La Belgique dépend toujours du GNL russe malgré l’interdiction imminente en Europe
La Belgique reste fortement dépendante des importations de gaz naturel liquéfié (GNL) russe, selon les données rapportées par Bloomberg. Cette situation est exacerbée par une chute des livraisons en provenance du Moyen-Orient.
En juillet, la Belgique était entièrement dépendante de la Russie pour ses importations de GNL, en raison d’une forte baisse des approvisionnements en provenance de cette région, conséquence directe des tensions géopolitiques actuelles. La plupart des clients européens ont renoncé à acheter du GNL pour leurs réserves hivernales, en raison des prix élevés, aggravés par des perturbations dans la navigation à travers le détroit d’Ormuz.
Bien que les importations de GNL russe aient diminué par rapport aux niveaux observés plus tôt dans l’année, cette dynamique ne s’aligne pas avec la politique énergétique de l’Union européenne, qui prévoit une interdiction d’importation de GNL russe à partir de 2027.
Selon Bloomberg, la quantité totale de GNL importée par la Belgique, qui se classe comme le cinquième plus grand importateur européen, a chuté de plus de 40 % en juillet par rapport à l’an dernier. Malgré cette baisse, le pays a tout de même acheté environ 400 000 tonnes de GNL russe. La Belgique continue également de recevoir du gaz de Norvège et du Royaume-Uni.
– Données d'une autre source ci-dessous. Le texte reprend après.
Lemma encode_blend_key m total key :
  encode_key (<["totalInstancesToBeDone" := VInt total]>
              (copy_keys m (<["action" := VStr "blend"]> ∅)))
             ["action"; "datacube"; "tileid"; "start"; "end"] = Ok key →
  blend_key m key.
Proof.
  cbn [encode_key]. intros H.
  apply bind_Ok in H as (action & Ha & H).
  apply bind_Ok in H as (rest & H & [= <-]).
  apply bind_Ok in H as (datacube & Hd & H).
  apply bind_Ok in H as (rest1 & H & [= <-]).
  apply bind_Ok in H as (tileid & Ht & H).
  apply bind_Ok in H as (rest2 & H & [= <-]).
  apply bind_Ok in H as (start & Hs & H).
  apply bind_Ok in H as (rest3 & H & [= <-]).
  apply bind_Ok in H as (end_ & He & H). injection H as <-.
  apply CounterFacts.get_str_Some in Ha, Hd, Ht, Hs, He.
  rewrite lookup_insert_ne in Ha, Hd, Ht, Hs, He by done.
  rewrite copy_keys_other in Ha.
  2:{ unfold copied_keys. intros Hin.
      repeat (apply elem_of_cons in Hin as [?|Hin]; [done|]).
      by apply elem_of_nil in Hin. }
  rewrite lookup_insert_eq in Ha. injection Ha as <-.
  rewrite copy_keys_copied in Hd, Ht, Hs, He
    by (apply list_elem_of_In; cbn; tauto).
  injection Hd as Hd. injection Ht as Ht. injection Hs as Hs.
  injection He as He.
  exists datacube, tileid, start, end_. rewrite ControlKeyFacts.append_empty. done.
Qed.

(** The parts of a run of [next_blend] up to the test of the quality
    band. *)
Lemma next_blend_inv svc m svc' m' status :
  next_blend svc m = Ok (svc', m', status) →
  ∃ key nb ni quality_band m1 b1 found,
    len (default (VStr "") (m !! "bands")) = Ok nb ∧
    len (default (VStr "") (m !! "internal_bands")) = Ok ni ∧
    blend_key m key ∧
    m !! "quality_band" = Some quality_band ∧
    fill_blend svc (<["band" := quality_band]> m)
               (blend_of m key (nb + ni) quality_band) (VBool false)
    = Ok (m1, b1, found) ∧
    let svc1 := put_control_table svc key 0 (nb + ni) (now svc) in
    if status
    then
      found = true ∧
      ∃ bands internal_bands v all_bands m2 b2,
        b1 !! "bands" = Some bands ∧
        b1 !! "internal_bands" = Some internal_bands ∧
        add bands internal_bands = Ok v ∧ elements v = Ok all_bands ∧
        blend_bands svc1 m1 b1 all_bands = Ok (svc', m2, b2)
    else
      b1 !! "instancesToBeDone" = Some (VInt 0) ∧
      put_item_kinesis svc1
        (not_run svc1
           (<["errors" :=
                VDict [("step", VStr "next_blend");
                       ("message",
                        VStr "not all merges were found for this tile/period")]]>
           (<["mystatus" := VStr "ERROR"]>
           (<["sk" := VStr "ALLBANDS"]> b1))))
      = Ok svc'.
Proof.
  unfold next_blend. intros H.
  apply bind_Ok in H as (nb & Hnb & H).
  apply bind_Ok in H as (ni & Hni & H).
  apply bind_Ok in H as (key & Hkey & H).
  apply bind_Ok in H as (quality_band & Hqb & H).
  apply bind_Ok in H as ([[m1 b1] found] & Hfill & H).
  apply bind_Ok in H as (missing & Hmissing & H).
  fold (blend_of m key (nb + ni) quality_band) in Hfill.
  exists key, nb, ni, quality_band, m1, b1, found.
  unfold getitem in Hnb, Hni, Hqb.
  rewrite copy_keys_copied in Hnb, Hni
    by (apply list_elem_of_In; cbn; tauto).
  cbn in Hnb, Hni.
  destruct (m !! "quality_band") as [qb|] eqn:Hq; [|done].
  injection Hqb as ->.
  do 2 (split; [done|]). split; [by eapply encode_blend_key|].
  do 2 (split; [done|]). cbv zeta.
  destruct missing.
  - apply bind_Ok in H as (svc2 & Hput & H). injection H as <- <- <-.
    split; [|done].
    destruct (fill_blend_counted _ _ _ _ _ _ _ Hfill) as (n & Hn & Hzero).
    rewrite Hn.
    destruct found; cbn in Hmissing; [|by rewrite Hzero].
    unfold getitem in Hmissing. rewrite Hn in Hmissing. cbn in Hmissing.
    injection Hmissing as Hz. apply Z.eqb_eq in Hz as ->. done.
  - apply bind_Ok in H as (bands & Hbands & H).
    apply bind_Ok in H as (internal_bands & Hinternal & H).
    apply bind_Ok in H as (all_bands & Hall & H).
    apply bind_Ok in H as ([[svc2 m2] b2] & Hloop & H).
    injection H as <- <- <-.
    apply bind_Ok in Hall as (v & Hv & Hall).
    unfold getitem in Hbands, Hinternal.
    destruct (b1 !! "bands") as [bv|]; [|done]. injection Hbands as ->.
    destruct (b1 !! "internal_bands") as [iv|]; [|done].
    injection Hinternal as ->.
    split; [by destruct found|].
    exists bands, internal_bands, v, all_bands, m2, b2. done.
Qed.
Les États membres de l’UE auraient dû réduire leurs achats de GNL russe, étant donné que les contrats à court terme sont interdits depuis avril. Cependant, les volumes importés continuent d’augmenter, car les pays européens cherchent des alternatives aux livraisons du Moyen-Orient. Après les États-Unis, la Russie demeure le principal fournisseur de GNL pour l’Europe.